### Required action:
Where the listing below has a line with "λ _, p) = true.", write out exactly that line and every line after it, stopping after the line with "outcome Net) xs".
BEGIN Recorded data
(* ===== verification/LockUse.v ===== *)
(** * How the program uses its locks

    For every operation of the address book, of the swarm task, of the client handles,
    of the storage and of the command line tool, the sequence in which it acquires and
    releases locks, as a function of the same arguments and state.  A guard that is a
    temporary is released at the end of its statement, a named guard where it is dropped
    or goes out of scope.  All sequences are ordered, so threads that run them in any
    number and interleaving exclude each other from what is written, never deadlock, and
    finish. *)

From S2P Require Import Prelude Libp2p Duration PeerInfo Locks AddressHandler Channel Peers.
From S2P Require Import PeersReach Ipld Behaviour Network NetworkService NetToy Cli.

Open Scope Z_scope.

(** A guard held while [body] runs. *)
Definition with_lock (l : lock) (m : mode) (body : list lock_op) : list lock_op :=
  Acq l m :: body ++ [Rel l].

Section book.
Context `{L : Libp2p, C : !Channels Event, F : !Fmt, E : Environment,
          O : HashOrder, P : Profile}.

(** ** The address book *)

Definition locks_dial_address (peer : PeerId) (s : State) : list lock_op :=
  if bool_decide (peer = local_peer_id (book s)) then []
  else with_lock PeersLock Exclusive [].

Definition locks_add_address (peer : PeerId) (address : Multiaddr) (s : State) : list lock_op :=
  if bool_decide (peer = local_peer_id (book s)) then []
  else if negb (enable_loopback (book s)) && is_loopback address then []
  else
    let address := match normalize_addr_ref address peer with
                   | inl _ => ma_pop address
                   | inr _ => address
                   end in
    with_lock PeersLock Shared [] ++ with_lock ListenersLock Shared [] ++
    if bool_decide (address ∈ listeners (book s)) then [] else with_lock PeersLock Exclusive [].

Definition locks_remove_address : list lock_op := with_lock PeersLock Exclusive [].

(** One shared guard for the loop over all peers, one exclusive guard per removal. *)
Definition locks_prune_peers (min_age : Duration) (s : State) : list lock_op :=
  let '(now, s) := utc_now s in
  let remove := (filter (λ x : PeerId * PeerInfo, keep_peer now min_age x.2 = false)
                        (hm_iter (peers (book s)))).*1 in
  with_lock PeersLock Shared [] ++ (remove ≫= λ _, with_lock PeersLock Exclusive []).

Definition locks_connection_closed : list lock_op := with_lock PeersLock Exclusive [].
Definition locks_set_rtt : list lock_op := with_lock PeersLock Exclusive [].

(** The listen addresses are looked up while the peers are locked. *)
Definition locks_set_info (peer : PeerId) (identify : IdentifyInfo) (s : State) : list lock_op :=
  with_lock PeersLock Exclusive
    match peers (book s) !! peer with
    | Some info =>
        match derived_addresses peer (enable_loopback (book s)) (with_identify identify info) with
        | Done translated => hs_iter translated ≫= λ _, with_lock ListenersLock Shared []
        | Panicked => []
        end
    | None => []
    end.

Definition locks_addresses_of_peer : list lock_op := with_lock PeersLock Shared [].

Definition locks_poll (s : State) : list lock_op :=
  if refresh_external (book s) then with_lock ExternalLock Exclusive [] else [].

Definition locks_connection_established (peer : PeerId) (conn : ConnectedPoint) (s : State)
    : list lock_op :=
  let conn := normalize_connected_point conn (local_peer_id (book s)) peer in
  locks_add_address peer (get_remote_address conn) s ++ with_lock PeersLock Exclusive [].

Definition locks_address_change (peer : PeerId) (new : ConnectedPoint) (s : State)
    : list lock_op :=
  let new := normalize_connected_point new (local_peer_id (book s)) peer in
  locks_add_address peer (get_remote_address new) s ++ with_lock PeersLock Exclusive [].

Definition locks_dial_failure (peer_id : option PeerId) (handler : IntoAddressHandler)
    : list lock_op :=
  match handler_peer_id handler, peer_id with
  | None, None => []
  | _, _ => with_lock PeersLock Exclusive []
  end.

(** [inject_new_listen_addr], [inject_expired_listen_addr]. *)
Definition locks_listen_addr : list lock_op := with_lock ListenersLock Exclusive [].
End book.

Section task.
Context `{L : Libp2p, I : Ipld, N : !Protocols, CE : !Channels Event,
          CG : !Channels GossipEvent, CS : !Channels SyncEvent, CL : !Channels ListenerEvent,
          F : !Fmt, E : Environment, O : HashOrder, P : Profile}.

(** ** The swarm task *)

(** A loop over [xs] whose body is [f] and locks as [locks] says. *)
Fixpoint locks_loop {A} (locks : A → Net → list lock_op) (f : Net → A → outcome Net)
    (xs : list A) (n : Net) : list lock_op :=
  match xs with
  | [] => []
  | x :: xs =>
      locks x n ++ match f n x with Done n => locks_loop locks f xs n | Panicked => [] end
  end.

Definition locks_net_add_address (x : PeerId * Multiaddr) (n : Net) : list lock_op :=
  locks_add_address x.1 x.2 (peers_st n).

(** The bootstrap flag is read before and written after the event is handled. *)
Definition locks_kad_event (e : KademliaEvent) (n : Net) : list lock_op :=
  with_lock BootstrappedLock Shared [] ++
  if bool_decide (bootstrapped (inject_kad_event e n) = bootstrapped n) then []
  else with_lock BootstrappedLock Exclusive [].

Definition locks_swarm_event (e : SwarmEvent) (n : Net) : list lock_op :=
  match e with
  | SwConnectionClosed _ _ _ _ => locks_connection_closed
  | SwBehaviour (EvKad e) => locks_kad_event e n
  | SwBehaviour (EvMdns (MdnsDiscovered found)) =>
      locks_loop locks_net_add_address (λ n '(p, addr), net_add_address p addr Mdns n) found n
  | SwBehaviour (EvPing _ (PingOk _ | PingTimeout | PingFailed)) => locks_set_rtt
  | SwBehaviour (EvIdentify (IdReceived p info)) => locks_set_info p info (peers_st n)
  | _ => []
  end.

Definition locks_command (c : NetworkCommand) (n : Net) : list lock_op :=
  match c with
  | AddAddress p addr => locks_add_address p addr (peers_st n)
  | RemoveAddress _ _ => locks_remove_address
  | PrunePeers min_age => locks_prune_peers min_age (peers_st n)
  | DialAddress p _ => locks_dial_address p (peers_st n)
  | Bootstrap initial _ => locks_loop locks_net_add_address bootstrap_peer initial n
  | Providers _ _ | Provide _ _ | GetRecord _ _ _ | PutRecord _ _ _ =>
      with_lock BootstrappedLock Shared []
  | _ => []
  end.
End task.

(** ** Clients, storage and the command line tool *)

(** [Reader::project], [get], [get_cloned]. *)
Definition locks_reader (l : lock) : list lock_op := with_lock l Shared [].

(** [StorageService::rw], one round of [evict] or of the collector, [flush], [collect]. *)
Definition locks_storage : list lock_op := with_lock StoreMutex Exclusive [].

(** [Store::temp_pin] for [Ipfs]: the pin is locked while the storage is. *)
Definition locks_temp_pin : list lock_op := with_lock PinMutex Exclusive locks_storage.

Section tool.
Context `{L : Libp2p, I : Ipld}.

(** The arms of the main loop: the node is locked while its method runs; the blocking
    task that flushes takes the storage by itself. *)
Definition locks_main (c : Command) : list lock_op :=
  match c with
  | CmdAddAddress _ _ | CmdDialPeer _ | CmdPrunePeers => with_lock NodeMutex Exclusive []
  | CmdGet _ | CmdInsert _ | CmdAlias _ _ => with_lock NodeMutex Exclusive locks_storage
  | CmdFlush => with_lock NodeMutex Exclusive []
  | CmdSync _ =>
      with_lock NodeMutex Exclusive (locks_reader PeersLock) ++
      with_lock NodeMutex Exclusive locks_storage
  end.

(** The task that reports events: the node is asked for the information on a peer. *)
Definition locks_report (e : Event) : list lock_op :=
  match e with
  | NewInfo _ => with_lock NodeMutex Exclusive (locks_reader PeersLock)
  | _ => []
  end.
End tool.

(** ** Everything a thread may run *)
Section activities.
Context `{L : Libp2p, I : Ipld, N : !Protocols, CE : !Channels Event,
          CG : !Channels GossipEvent, CS : !Channels SyncEvent, CL : !Channels ListenerEvent,
          F : !Fmt, E : Environment, O : HashOrder, P : Profile}.

Inductive activity : Type :=
| ASwarmEvent (e : SwarmEvent) (n : Net)
| ACommand (c : NetworkCommand) (n : Net)
| AEstablished (p : PeerId) (cp : ConnectedPoint) (s : State)
| AAddressChange (p : PeerId) (cp : ConnectedPoint) (s : State)
| ADialFailure (p : option PeerId) (h : IntoAddressHandler)
| AListenAddr
| AAddressesOfPeer
| APoll (s : State)
| AReader (l : lock)
| AStorage
| ATempPin
| AMain (c : Command)
| AReport (e : Event).

Definition locks_of (a : activity) : list lock_op :=
  match a with
  | ASwarmEvent e n => locks_swarm_event e n
  | ACommand c n => locks_command c n
  | AEstablished p cp s => locks_connection_established p cp s
  | AAddressChange p cp s => locks_address_change p cp s
  | ADialFailure p h => locks_dial_failure p h
  | AListenAddr => locks_listen_addr
  | AAddressesOfPeer => locks_addresses_of_peer
  | APoll s => locks_poll s
  | AReader l => locks_reader l
  | AStorage => locks_storage
  | ATempPin => locks_temp_pin
  | AMain c => locks_main c
  | AReport e => locks_report e
  end.

(** A thread that is about to run some activities in order. *)
Definition start_thread (acts : list activity) : thread :=
  MkThread (concat (locks_of <$> acts)) [].

(** *** All of them are ordered *)

Lemma ordered_with_lock l m : ordered [] (with_lock l m []) = true.
Proof. by destruct l. Qed.

Lemma ordered_bind {A} (xs : list A) p : ordered [] p = true → ordered [] (xs ≫= λ _, p) = true.
Proof. intros Hp. induction xs; [done|]. by apply ordered_app. Qed.

Lemma ordered_add_address p a (s : State) : ordered [] (locks_add_address p a s) = true.
Proof.
  unfold locks_add_address. case_bool_decide; [done|]. destruct (_ && _); [done|].
  by case_bool_decide.
Qed.

Lemma ordered_loop {A} locks (f : Net → A → outcome Net) xs n :
  (∀ x n, ordered [] (locks x n) = true) → ordered [] (locks_loop locks f xs n) = true.
Proof.
  intros Hl. revert n. induction xs as [|x xs IH]; intros n; [done|]. cbn.
  apply ordered_app; [done|]. by destruct (f n x).
Qed.

(** While the peers are locked, listen addresses may be looked up. *)
Lemma ordered_nested {A} (xs : list A) :
  ordered [] (with_lock PeersLock Exclusive (xs ≫= λ _, with_lock ListenersLock Shared [])) = true.
Proof.
  unfold with_lock at 1. cbn [ordered forallb andb]. induction xs as [|x xs IH]; [done|]. exact IH.
Qed.

Lemma ordered_set_info p i (s : State) : ordered [] (locks_set_info p i s) = true.
Proof.
  unfold locks_set_info. destruct (peers (book s) !! p); [|done].
  destruct (derived_addresses _ _ _); [|done]. apply ordered_nested.
Qed.

Lemma ordered_prune d (s : State) : ordered [] (locks_prune_peers d s) = true.
Proof.
  unfold locks_prune_peers. destruct (utc_now s). apply ordered_app; [done|].
  by apply ordered_bind.
Qed.

Lemma ordered_swarm_event e n : ordered [] (locks_swarm_event e n) = true.
Proof.
  destruct e as [?|[e|[]|? []|[]| | |]|]; try done; cbn [locks_swarm_event].
  - unfold locks_kad_event. by case_bool_decide.
  - apply ordered_loop. intros. apply ordered_add_address.
  - apply ordered_set_info.
Qed.

Lemma ordered_command c n : ordered [] (locks_command c n) = true.
Proof.
  destruct c; try done; cbn [locks_command].
  - apply ordered_add_address.
  - apply ordered_prune.
  - unfold locks_dial_address. by case_bool_decide.
  - apply ordered_loop. intros. apply ordered_add_address.
Qed.

Lemma ordered_activity a : ordered [] (locks_of a) = true.
Proof.
  destruct a; cbn [locks_of]; try done.
  - apply ordered_swarm_event.
  - apply ordered_command.
  - apply ordered_app; [apply ordered_add_address | done].
  - apply ordered_app; [apply ordered_add_address | done].
  - unfold locks_dial_failure. by destruct (handler_peer_id h), p.
  - unfold locks_poll. by destruct (refresh_external _).
  - apply ordered_with_lock.
  - by destruct c.
  - by destruct e.
Qed.

Lemma start_disciplined ass : Forall disciplined (start_thread <$> ass).
Proof.
  apply Forall_fmap, Forall_forall. intros acts _. unfold disciplined. cbn.
  apply ordered_concat, Forall_fmap, Forall_forall. intros a _. apply ordered_activity.
Qed.
End activities.

(** C16: no deadlocks: let any number of threads run any activities of the program - events
    and commands in the swarm task, reads of clients, storage transactions, the loops of
    the command line tool - interleaved in any way.  In every reachable state nobody holds
    a lock that another thread holds exclusively, either all threads are finished and
    hold nothing or some thread can continue, and no interleaving takes more steps than
    there are lock operations. *)
Theorem locks_never_deadlock `{L : Libp2p, I : Ipld, N : !Protocols, CE : !Channels Event,
    CG : !Channels GossipEvent, CS : !Channels SyncEvent, CL : !Channels ListenerEvent,
    F : !Fmt, E : Environment, O : HashOrder, P : Profile}
    (ass : list (list activity)) k ts :
  nsteps sched k (start_thread <$> ass) ts →
  exclusive ts ∧ (Forall finished ts ∨ ∃ ts', sched ts ts') ∧
  (k + remaining ts = remaining (start_thread <$> ass))%nat.
Proof.
  assert (∀ ts0, Forall disciplined ts0 → exclusive ts0 → nsteps sched k ts0 ts →
    Forall disciplined ts ∧ exclusive ts ∧ (k + remaining ts = remaining ts0)%nat) as Hrun.
  { induction k as [|k IH]; intros ts0 Hd He Hr; inversion Hr as [|? ? y ? [i Hi] Hr']; subst.
    - by split_and!.
    - apply IH in Hr' as (Hd' & He' & Hk);
        [|by eapply disciplined_step | by eapply exclusive_step].
      apply step_remaining in Hi. split_and!; [done..|]. cbn. by rewrite Hk. }
  intros Hr. apply Hrun in Hr as (Hd & He & Hk); [|apply start_disciplined|].
  - split_and!; [done | by apply disciplined_progress | done].
  - intros i j t u l Hi _ _ Hl. apply list_lookup_fmap_Some in Hi as (acts & -> & _).
    by apply elem_of_nil in Hl.
Qed.

(** The swarm task handles an identify message while the tool asks for the information
    on that peer. *)
Definition net4 : Net := set_peers_st (λ _, run4) net0.
Definition busy : list (list activity) :=
  [[ASwarmEvent (SwBehaviour (EvIdentify (IdReceived peer_b info_b))) net4];
   [AReport (NewInfo peer_b)]].

Lemma locks_never_deadlock_witness :
  ∃ ts, nsteps sched 1 (start_thread <$> busy) ts ∧
    exclusive ts ∧ (Forall finished ts ∨ ∃ ts', sched ts ts').
Proof.
  assert (∃ ts, nsteps sched 1 (start_thread <$> busy) ts) as [ts Hr].
  { eexists. eapply nsteps_l; [|apply nsteps_O]. exists 1%nat. reflexivity. }
  exists ts. split; [exact Hr|].
  by destruct (locks_never_deadlock busy 1 ts Hr) as (He & Hp & _).
Defined.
END Recorded data
### Response area:
Lemma ordered_bind {A} (xs : list A) p : ordered [] p = true → ordered [] (xs ≫= λ _, p) = true.
Proof. intros Hp. induction xs; [done|]. by apply ordered_app. Qed.

Lemma ordered_add_address p a (s : State) : ordered [] (locks_add_address p a s) = true.
Proof.
  unfold locks_add_address. case_bool_decide; [done|]. destruct (_ && _); [done|].
  by case_bool_decide.
Qed.

Lemma ordered_loop {A} locks (f : Net → A → outcome Net) xs n :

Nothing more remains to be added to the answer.